Work to be completed:
In the entries that follow, say how many lines contain the string "ltac". Give no other words.

Stored data entries:
•••

Lemma propagate_fold later store (assigned : gset Z) :
  framed records store → r_ref < length records → Forall (λ p, p < length records) later →
  ∃ store' assigned',
    fold_left (propagate_step r_ref) later (Some (store, assigned)) = Some (store', assigned')
    ∧ framed records store'
    ∧ (∀ p, p ∉ later → store' !! p = store !! p)
    ∧ assigned ⊆ assigned'
    ∧ (Forall (λ p, r_ref < p) later →
       Forall (λ p, ∃ r, records !! p = Some r ∧ blocking_key_of r = k) later →
       distinct_ids records →
       ∀ s, records !! r_ref = Some s → blocking_key_of s = k → id s ∈ assigned →
            (∃ x, store !! r_ref = Some x
                  ∧ master_person_id x = Some (generate_master_id (components_of s))) →
            assigned_seeded records (store, assigned) →
            assigned_seeded records (store', assigned')).
Proof.
  revert store assigned. induction later as [|o later IH]; intros store assigned Hf Hr Hl.
  - exists store, assigned. simpl. repeat split; try done.
  - apply Forall_cons in Hl as [Ho Hl].
    pose proof (frame_length _ _ Hf) as Hlen.
    destruct (lookup_lt_is_Some_2 store r_ref ltac:(lia)) as [r Er].
    destruct (lookup_lt_is_Some_2 store o ltac:(lia)) as [other Eo].
    destruct (frame_lookup _ _ _ _ Hf Er) as (s0 & Es0 & Hs0).
    destruct (frame_lookup _ _ _ _ Hf Eo) as (ro & Ero & Hro).
    cbn [fold_left].
    destruct (propagate_step_cases r_ref o store assigned r other Er Eo)
      as [[-> Hcase]|(-> & Hnin & score & Hm)].
    + destruct (IH store assigned Hf Hr Hl) as (store' & assigned' & -> & Hf' & Hloc & Hsub & Hseed).
      exists store', assigned'. repeat split; try done.
      * intros p Hp. apply Hloc. intros ?. apply Hp. by right.
      * intros [_ Hlt]%Forall_cons [_ Hk]%Forall_cons. by apply Hseed.
    + assert (framed records (<[o := set_master_person_id (master_person_id r) other]> store)) as Hf1.
      { unfold framed. by rewrite frame_insert. }
      destruct (IH _ ({[id other]} ∪ assigned) Hf1 Hr Hl)
        as (store' & assigned' & -> & Hf' & Hloc & Hsub & Hseed).
      exists store', assigned'. repeat split; try done.
      * intros p Hp. rewrite Hloc by (intros ?; apply Hp; by right).
        apply list_lookup_insert_ne. intros ->. apply Hp. by left.
      * intros x Hx. apply Hsub, elem_of_union. by right.
      * intros [Hlto Hlt]%Forall_cons [(ro' & Ero' & Hko) Hk]%Forall_cons Hids s Es Hks Hin
               (x & Ex & Hx) Hinv.
        assert (ro' = ro) as -> by congruence.
        assert (s0 = s) as -> by congruence.
        assert (x = r) as -> by congruence.
        assert (id other = id ro) as Hido by (by apply (f_equal id) in Hro).
        assert (o ≠ r_ref) as Hne by lia.
        apply (Hseed Hlt Hk Hids s Es Hks).
        -- apply elem_of_union. by right.
        -- exists r. by rewrite list_lookup_insert_ne.
        -- intros p rp Erp Hinp. simpl in *.
           destruct (decide (p = o)) as [->|Hpo].
           ++ exists r_ref, s, ro, (set_master_person_id (master_person_id r) other).
              repeat split; try done; try lia.
              ** by rewrite list_lookup_insert_eq by lia.
              ** congruence.
              ** right. exists score.
                 rewrite <- match_records_identity_fields, <- Hs0, <- Hro.
                 by rewrite match_records_identity_fields.
           ++ apply (seeded_lookup store); [by apply list_lookup_insert_ne|].
              apply (Hinv p rp Erp). simpl.
              apply elem_of_union in Hinp as [Heq%elem_of_singleton|]; [|done].
              exfalso. apply Hpo. apply (Hids p o rp ro Erp Ero). congruence.
Qed.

•••

Task answer:
2